Extending VQDNA/HRQ to Generative and Broader Genomic Applications

Investigate and develop broader applications of VQDNA and HRQ—specifically generative modeling tasks in genomics—and rigorously assess their effectiveness and biological significance beyond the discriminative tasks evaluated in this work.

Background

Empirical analyses show HRQ’s biological significance (e.g., pattern-awareness for SARS-CoV-2 lineages), but the framework is primarily evaluated on discriminative downstream tasks.

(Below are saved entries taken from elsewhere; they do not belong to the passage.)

(* ===================================================================== *)
(** * The set operations *)
(* ===================================================================== *)

(** What a returning [setRaw] has done: nothing, or every step of the
    commit. *)
Lemma setRaw_inv id data sz st ok st' :
  setRaw id data sz st = Returns (ok, st') ->
  (ok = false /\ st' = st) \/
  (ok = true /\
   exists h tmp s buf',
     handler id = Returns h /\
     sz = PropertyHandler.size h /\
     memcpy (repeat Byte.x00 kMaxPropertySize) data sz = Returns tmp /\
     PropertyHandler.validate h tmp = Returns true /\
     index (slots st) (static_cast_size_t id) = Returns s /\
     memcpy (Slot.buf s) data sz = Returns buf' /\
     st' = {| slots := assign (slots st) (static_cast_size_t id)
                         {| Slot.buf := buf'; Slot.sz := sz;
                            Slot.has_value := true |} |}).
Proof.
  unfold setRaw. intros H. unbind H. rename a into h.
  destruct (Nat.eqb_spec sz (PropertyHandler.size h)) as [Esz|Nsz];
    cbn [negb] in H.
  2:{ left. inversion H. auto. }
  unbind H. rename a into tmp. unbind H. rename a into valid.
  destruct valid; cbn [negb] in H.
  2:{ left. inversion H. auto. }
  unbind H. rename a into s. unbind H. rename a into buf'.
  inversion H; subst ok st'. right. split; [reflexivity|].
  exists h, tmp, s, buf'. repeat split; assumption.
Qed.

Lemma setFromText_inv id text st ok st' :
  setFromText id text st = Returns (ok, st') ->
  (ok = false /\ st' = st) \/
  (ok = true /\
   exists h parse tmp s buf',
     handler id = Returns h /\
     PropertyHandler.parse h = Some parse /\
     parse text (repeat Byte.x00 kMaxPropertySize) = Returns (true, tmp) /\
     PropertyHandler.validate h tmp = Returns true /\
     index (slots st) (static_cast_size_t id) = Returns s /\
     memcpy (Slot.buf s) tmp (PropertyHandler.size h) = Returns buf' /\
     st' = {| slots := assign (slots st) (static_cast_size_t id)
                         {| Slot.buf := buf';
                            Slot.sz := PropertyHandler.size h;
                            Slot.has_value := true |} |}).
Proof.
  unfold setFromText. intros H. unbind H. rename a into h.
  destruct (PropertyHandler.parse h) as [parse|] eqn:Ep.
  2:{ left. inversion H. auto. }
  unbind H. destruct a as [parsed tmp].
  destruct parsed; cbn [negb] in H.
  2:{ left. inversion H. auto. }
  unbind H. rename a into valid.
  destruct valid; cbn [negb] in H.
  2:{ left. inversion H. auto. }
  unbind H. rename a into s. unbind H. rename a into buf'.
  inversion H; subst ok st'. right. split; [reflexivity|].
  exists h, parse, tmp, s, buf'. repeat split; assumption.
Qed.

(** C1. Every set operation is all-or-nothing. A [setRaw], [set] or
    [setFromText] that returns false (wrong size, failed parse, failed
    validation) returns the store it was given: the buffer, the recorded
    length and the presence flag of every slot, the target's included and
    a never-written one included, are what they were. One that returns
    true has first had [validate] return true on its scratch copy, and
    has touched no slot but its target. *)
Theorem set_is_all_or_nothing (op : setter) (id : PropertyID)
    (st st' : PropertyStore) (ok : bool) :
  apply op id st = Returns (ok, st') ->
  (ok = false -> st' = st) /\
  (ok = true ->
   exists h tmp,
     handler id = Returns h /\
     scratch_of h op tmp /\
     PropertyHandler.validate h tmp = Returns true /\
     forall j, j <> static_cast_size_t id ->
       nth_error (slots st') j = nth_error (slots st) j).
Proof.
  intros H. destruct op as [data sz|T R v|text]; cbn [apply] in H.
  - apply setRaw_inv in H.
    destruct H as [[-> ->]|[-> (h & tmp & s & buf' & Hh & _ & Ht & Hv & _ & _ & ->)]].
    + split; [reflexivity|discriminate].
    + split; [discriminate|intros _].
      exists h, tmp. repeat split; auto.
      * now constructor.
      * intros j Nj. cbn [slots]. now apply nth_error_assign_other.
  - unfold set in H. apply setRaw_inv in H.
    destruct H as [[-> ->]|[-> (h & tmp & s & buf' & Hh & _ & Ht & Hv & _ & _ & ->)]].
    + split; [reflexivity|discriminate].
    + split; [discriminate|intros _].
      exists h, tmp. repeat split; auto.
      * now constructor.
      * intros j Nj. cbn [slots]. now apply nth_error_assign_other.
  - apply setFromText_inv in H.
    destruct H as [[-> ->]|[-> (h & parse & tmp & s & buf' & Hh & Hp & Ht & Hv & _ & _ & ->)]].
    + split; [reflexivity|discriminate].
    + split; [discriminate|intros _].
      exists h, tmp. repeat split; auto.
      * econstructor; eassumption.
      * intros j Nj. cbn [slots]. now apply nth_error_assign_other.
Qed.

Lemma set_is_all_or_nothing_witness :
  let bad := {| TemperatureSetpoint.value := F32.lit true 1234 0 |} in
  let op := SetTyped TemperatureSetpoint.t _ bad in
  apply op PropertyID.TemperatureSetpoint PropertyStore_init
    = Returns (false, PropertyStore_init) /\
  ((false = false -> PropertyStore_init = PropertyStore_init) /\
   (false = true ->
    exists h tmp,
      handler PropertyID.TemperatureSetpoint = Returns h /\
      scratch_of h op tmp /\
      PropertyHandler.validate h tmp = Returns true /\
      forall j, j <> static_cast_size_t PropertyID.TemperatureSetpoint ->
        nth_error (slots PropertyStore_init) j
        = nth_error (slots PropertyStore_init) j)).
Proof.
  intros bad op. split.
  - vm_compute. reflexivity.
  - apply (set_is_all_or_nothing op PropertyID.TemperatureSetpoint
             PropertyStore_init PropertyStore_init false).
    vm_compute. reflexivity.
Defined.

(* ===================================================================== *)
(** * The typed round trip *)
(* ===================================================================== *)

Lemma firstn_exact {A : Type} (a b : list A) (n : nat) :
  length a = n -> firstn n (a ++ b) = a.
Proof.
  intros <-. induction a as [|h t IH]; simpl; [now destruct b|now f_equal].
Qed.

Lemma firstn_whole {A : Type} (a : list A) (n : nat) :
  length a = n -> firstn n a = a.
Proof. intros <-. apply firstn_all. Qed.

Lemma skipn_whole {A : Type} (a : list A) (n : nat) :
  length a = n -> skipn n a = [].
Proof. intros <-. apply skipn_all. Qed.
Lemma client_logout_revokes_witness :
  fst (logout 2000 2000 2001 "r9" aliceClient sessionsDB) = clearTokens aliceClient /\
  exists msg,
    fst (POST_refresh (JsonValue (Str aliceToken)) 3000 "r9"
           (snd (logout 2000 2000 2001 "r9" aliceClient sessionsDB)))
    = failure 401 msg.
Proof.
  destruct (client_logout_revokes 2000 2000 2001 "r9" aliceClient sessionsDB aliceAccess
              (JWTPayload.mk "u1" "alice@example.com") eq_refl eq_refl) as (H1 & _ & H3).
  split; [exact H1|].
  destruct (H3 aliceToken eq_refl (or_intror eq_refl)) with (later := 3000) (id := "r9")
    as [msg Hmsg].
  - intros x [<-|[<-|[<-|[]]]]; simpl; intro H; try reflexivity; discriminate.
  - exists msg. now rewrite Hmsg.
Defined.
(** First loop nest of [create_combined_model_pattern] (lines 148-166):
    the body for one original node in copy [i].  The dict is keyed by the
    tuples [(original_node.id, i)]; the membership test is made with the
    coordinate tuple. *)
Definition replicate_node (i : Z) (total_translation : Vec3)
    (node_mapping : gmap (list Z) Node) (original_node : Node)
    : Py (gmap (list Z) Node) :=
  let new_node_coords :=
    (node_X original_node + vx total_translation,
     node_Y original_node + vy total_translation,
     node_Z original_node + vz total_translation) in
  if decide (node_mapping !! [vx new_node_coords; vy new_node_coords;
                              vz new_node_coords] = None)
  then
    new_node <- Node_new (vx new_node_coords) (vy new_node_coords)
                         (vz new_node_coords)
                         (nodal_support original_node)
                         (node_classification original_node) ;;
    ret (<[ [node_id original_node; i] := new_node ]> node_mapping)
  else ret node_mapping.

Definition replicate_nodes (original_model : FERS) (count : Z)
    (spacing_vector : Vec3) : Py (gmap (list Z) Node) :=
  for_each (range 1 count)
    (λ node_mapping i,
       let total_translation :=
         (vx spacing_vector * i, vy spacing_vector * i,
          vz spacing_vector * i) in
       nodes <- (λ w, Ok (get_all_nodes (heap w) original_model, w)) ;;
       for_each nodes (replicate_node i total_translation) node_mapping)
    ∅.

(** Second loop nest (lines 168-202): the body for one original member in
    copy [i]. *)
Definition replicate_member (node_mapping : gmap (list Z) Node) (i : Z)
    (st : list loc * MemberMapping) (l : loc)
    : Py (list loc * MemberMapping) :=
  member <- load l ;;
  new_start_node <- subscript node_mapping [node_id (start_node member); i] ;;
  new_end_node <- subscript node_mapping [node_id (end_node member); i] ;;
  new_reference_node <-
    match reference_node member with
    | Some rn => n <- subscript node_mapping [node_id rn; i] ;; ret (Some n)
    | None => ret None
    end ;;
  new_member <-
    Member_new new_start_node new_end_node (section member)
               (start_hinge member) (end_hinge member)
               (member_classification member)
               (rotation_angle member) (chi member)
               (reference_member member) new_reference_node ;;
  ret (st.1 ++ [new_member], mm_append st.2 l new_member).

Definition replicate_member_set (node_mapping : gmap (list Z) Node) (i : Z)
    (st : FERS * MemberMapping) (original_member_set : MemberSet)
    : Py (FERS * MemberMapping) :=
  r <- for_each (members original_member_set)
         (replicate_member node_mapping i) ([], st.2) ;;
  translated_member_set <-
    MemberSet_new r.1 (classification original_member_set)
                  (L_y original_member_set) (L_z original_member_set) None ;;
  ret (add_member_set st.1 translated_member_set, r.2).

Definition replicate_member_sets (original_model : FERS) (count : Z)
    (node_mapping : gmap (list Z) Node) (combined_model : FERS)
    : Py (FERS * MemberMapping) :=
  for_each (range 1 count)
    (λ st i,
       for_each (get_all_member_sets original_model)
         (replicate_member_set node_mapping i) st)
    (combined_model, []).

(** Third loop nest (lines 204-211): re-pointing [reference_member].
    [member_mapping.get(m, [None])[0]]; a Member object is truthy, so the
    test [if new_member.reference_member] is the test for [None]. *)
Definition first_duplicate (member_mapping : MemberMapping) (m : loc)
    : Py (option loc) :=
  match mm_get member_mapping m with
  | None => ret None
  | Some [] => raise IndexError
  | Some (d :: _) => ret (Some d)
  end.

Definition resolve_reference (member_mapping : MemberMapping) (_ : unit)
    (new_member : loc) : Py unit :=
  m <- load new_member ;;
  match reference_member m with
  | Some r =>
      new_reference_member <- first_duplicate member_mapping r ;;
      set_reference_member new_member new_reference_member
  | None => ret tt
  end.

Definition resolve_references (member_mapping : MemberMapping) : Py unit :=
  for_each (member_mapping.*2)
    (λ _ new_member_lists,
       for_each new_member_lists (resolve_reference member_mapping) tt)
    tt.

Definition create_combined_model_pattern (original_model : FERS) (count : Z)
    (spacing_vector : Vec3) : Py FERS :=
  let combined_model :=
    foldl add_member_set FERS_new (get_all_member_sets original_model) in
  node_mapping <- replicate_nodes original_model count spacing_vector ;;
  r <- replicate_member_sets original_model count node_mapping
         combined_model ;;
  _ <- resolve_references r.2 ;;
  ret r.1.

(** [translate_model] (lines 215-260). *)
Definition translate_node (translation_vector : Vec3)
    (node_translation_map : gmap Z Node) (original_node : Node)
    : Py (gmap Z Node) :=
  translated_node <-
    Node_new (node_X original_node + vx translation_vector)
             (node_Y original_node + vy translation_vector)
             (node_Z original_node + vz translation_vector) None None ;;
  ret (<[ node_id original_node := translated_node ]> node_translation_map).

Definition subscript_id (d : gmap Z Node) (key : Z) : Py Node :=
  match d !! key with
  | Some v => ret v
  | None => raise (KeyError [key])
  end.

Definition translate_member (node_translation_map : gmap Z Node)
    (new_members : list loc) (l : loc) : Py (list loc) :=
  member <- load l ;;
  new_start_node <-
    subscript_id node_translation_map (node_id (start_node member)) ;;
  new_end_node <-
    subscript_id node_translation_map (node_id (end_node member)) ;;
  new_member <-
    Member_new new_start_node new_end_node (section member)
               (start_hinge member) (end_hinge member)
               (member_classification member) None None None None ;;
  ret (new_members ++ [new_member]).

Definition translate_member_set_of_model (node_translation_map : gmap Z Node)
    (new_model : FERS) (original_member_set : MemberSet) : Py FERS :=
  new_members <-
    for_each (members original_member_set)
      (translate_member node_translation_map) [] ;;
  new_member_set <-
    MemberSet_new new_members (classification original_member_set)
                  None None (Some (member_set_id original_member_set)) ;;
  ret (add_member_set new_model new_member_set).

Definition translate_model (model : FERS) (translation_vector : Vec3)
    : Py FERS :=
  nodes <- (λ w, Ok (get_all_nodes (heap w) model, w)) ;;
  node_translation_map <-
    for_each nodes (translate_node translation_vector) ∅ ;;
  for_each (get_all_member_sets model)
    (translate_member_set_of_model node_translation_map) FERS_new.

(** ** The query layer: [get_membersets_by_classification] *)

(** Python's [re] module and the Unicode table behind [\w] are outside the
    repository: the model takes the word-character test, [re.compile] and
    [Pattern.search] as parameters.  [re.compile] answers [None] where
    Python raises [re.error].  Strings are sequences of 8-bit characters. *)
Section Classification.
Variable is_word_char : ascii → bool.
Variable Pattern : Type.
Variable re_compile : string → option Pattern.
Variable re_search : Pattern → string → bool.

(** [needle in hay] on strings. *)
Fixpoint contains (needle hay : string) : bool :=
  String.prefix needle hay ||
  match hay with
  | EmptyString => false
  | String _ r => contains needle r
  end.

(** [re.match(r"^\w+$", s)]: one or more word characters, then [$], which
    Python matches at the end of the string and also just before a
    newline that ends the string. *)
Fixpoint dollar_after_words (s : string) : bool :=
  match s with
  | EmptyString => true
  | String c r =>
      (Ascii.eqb c "010"%char && String.eqb r EmptyString) ||
      (is_word_char c && dollar_after_words r)
  end.

Definition match_word_token (s : string) : bool :=
  match s with
  | EmptyString => false
  | String c r => is_word_char c && dollar_after_words r
  end.

Definition get_membersets_by_classification (self : FERS)
    (classification_pattern : string) : Result (list MemberSet) :=
  if match_word_token classification_pattern then
    Ok (filter (λ member_set,
                  contains classification_pattern
                           (classification member_set) = true)
               (member_sets self))
  else
    match re_compile classification_pattern with
    | None => Raise (ReError classification_pattern)
    | Some compiled_pattern =>
        Ok (filter (λ member_set,
                      re_search compiled_pattern
                                (classification member_set) = true)
                   (member_sets self))
    end.

(** The spec's words: a pure word-character token is a non-empty string
    of word characters. *)
Fixpoint all_word_chars (s : string) : bool :=
  match s with
  | EmptyString => true
  | String c r => is_word_char c && all_word_chars r
  end.

Definition pure_word_token (s : string) : bool :=
  match s with
  | EmptyString => false
  | String _ _ => all_word_chars s
  end.
End Classification.

(** A small engine for closed examples: it rejects a pattern holding an
    opening parenthesis and reads every other pattern literally. *)
Fixpoint has_paren (s : string) : bool :=
  match s with
  | EmptyString => false
  | String c r => Ascii.eqb c "("%char || has_paren r
  end.

Definition literal_compile (s : string) : option string :=
  if has_paren s then None else Some s.

Definition ascii_word_char (c : ascii) : bool :=
  let n := nat_of_ascii c in
  ((48 <=? n) && (n <=? 57) || (65 <=? n) && (n <=? 90) ||
   (97 <=? n) && (n <=? 122) || (n =? 95))%nat.

(** ** The deflection reconstructor: [interpolate_beam_local] *)

(** numpy arrays are lists and the arithmetic on them is element by
    element, in the order in which Python evaluates the expressions. *)
Module Deformation.

(** The numbers of numpy: a float type with the conversion from [int], the
    four operations, the unary minus and [**] with an [int] exponent.  They
    are the machine's, rounding included; no law of arithmetic is assumed
    of them. *)
Record Arithmetic : Type := mkArithmetic {
  number : Type;
  of_int : Z → number;
  add : number → number → number;
  sub : number → number → number;
  mul : number → number → number;
  div : number → number → number;
  neg : number → number;
  power : number → Z → number
}.

Section Numbers.
Variable A : Arithmetic.

Local Notation "x ⊕ y" := (add A x y) (at level 50, left associativity).
Local Notation "x ⊖ y" := (sub A x y) (at level 50, left associativity).
Local Notation "x ⊗ y" := (mul A x y) (at level 40, left associativity).
Local Notation "x ⊘ y" := (div A x y) (at level 40, left associativity).
Local Notation "x ^^ k" := (power A x k) (at level 30, right associativity).
Local Notation "# z" := (of_int A z) (at level 9).

(** [np.linspace(0, 1, n_points)].  With [div = n_points - 1] numpy
    computes [arange(0, n_points) * step + start], where [step] is
    [(stop - start) / div], when [div > 0], and
    [arange(0, n_points) * (stop - start) + start] otherwise; with more
    than one sample it then stores [stop] in the last place.  (The branch
    numpy has for a step that is zero is not taken: [1 / div] is not zero
    for a float [div].) *)
Definition linspace01 (n_points : nat) : list (number A) :=
  let start := #0 in
  let stop := #1 in
  let delta := stop ⊖ start in
  let div := (n_points - 1)%nat in
  let y := (λ k : nat, #(Z.of_nat k)) <$> seq 0 n_points in
  let y := if decide (0 < div)%nat
           then (λ x, x ⊗ (delta ⊘ #(Z.of_nat div))) <$> y
           else (λ x, x ⊗ delta) <$> y in
  let y := (λ x, x ⊕ start) <$> y in
  if decide (1 < n_points)%nat then <[(n_points - 1)%nat := stop]> y else y.
(** * focker: a toy container runtime (main.go)

  A shallow embedding of [main.go] (the version with volume mappings and
  [pivotRoot]) and the properties of its two-phase bootstrap:
  the launcher ([run] with [isChild = false]) re-executes the program with
  the internal [_child] command inside new namespaces, and the child
  ([run] with [isChild = true]) sets the hostname, provisions the root
  filesystem, mounts the volumes, pivots the root, mounts procfs and runs
  the user's command.

  The program talks to the kernel all the time, so it is embedded in a
  state-and-exit monad: the state records every operation the process
  performs on the operating system together with the answer it got, and
  the answers come from a [World] the theorems quantify over. *)

From stdpp Require Import base list strings.
From Stdlib Require Import ZArith Lia Ascii.

Open Scope Z_scope.
Open Scope string_scope.
Open Scope list_scope.

(** ** The Go library functions main.go calls on strings and paths *)

Module strings.

(** [strings.HasPrefix(s, prefix)]. *)
Definition HasPrefix (s prefix : string) : bool := String.prefix prefix s.

(** [s[n:]] for [n <= len(s)]. *)
Fixpoint drop_bytes (n : nat) (s : string) : string :=
  match n, s with
  | S k, String _ r => drop_bytes k r
  | _, _ => s
  end.

(** [strings.TrimPrefix(s, prefix)]: [s] without the leading [prefix], or
    [s] itself when it does not start with [prefix]. *)
Definition TrimPrefix (s prefix : string) : string :=
  if HasPrefix s prefix then drop_bytes (String.length prefix) s else s.

(** The pieces of [s] between the occurrences of a non-empty [sep], found
    from left to right without overlap.  [skip] counts the bytes of an
    occurrence of [sep] that are still to be dropped. *)
Fixpoint genSplit (sep : string) (skip : nat) (s : string) {struct s} : list string :=
  match s with
  | EmptyString => [""]
  | String c r =>
      match skip with
      | S k => genSplit sep k r
      | O =>
          if String.prefix sep s
          then "" :: genSplit sep (String.length sep - 1) r
          else match genSplit sep O r with
               | piece :: pieces => String c piece :: pieces
               | [] => [String c ""]
               end
      end
  end.

Fixpoint explode (s : string) : list string :=
  match s with
  | EmptyString => []
  | String c r => String c "" :: explode r
  end.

The authors explicitly point to generation and broader genomic applications as an area deserving further paper.

They state these avenues remain open, indicating the need for systematic development and evaluation of VQDNA/HRQ in generative settings and other genomics applications.

References

There are several limitations in this work: (1) The superiority of VQDNA stems from its genome vocabulary learning, which is an additional training stage with extra costs compared to other models. Thus, there is still room for reducing its computational overhead to boost its applicability. (2) Due to the computational constraints, the model scale of VQDNA has not reached its maximum. How to scale up VQDNA while maintaining the gained merits is worth exploring. (3) As the HRQ vocabulary has shown great biological significance in SARS-CoV-2 mutations, broader applications in genomics with VQDNA, such as generation tasks, deserve to be studied. Overall, all these avenues remain open for our future research.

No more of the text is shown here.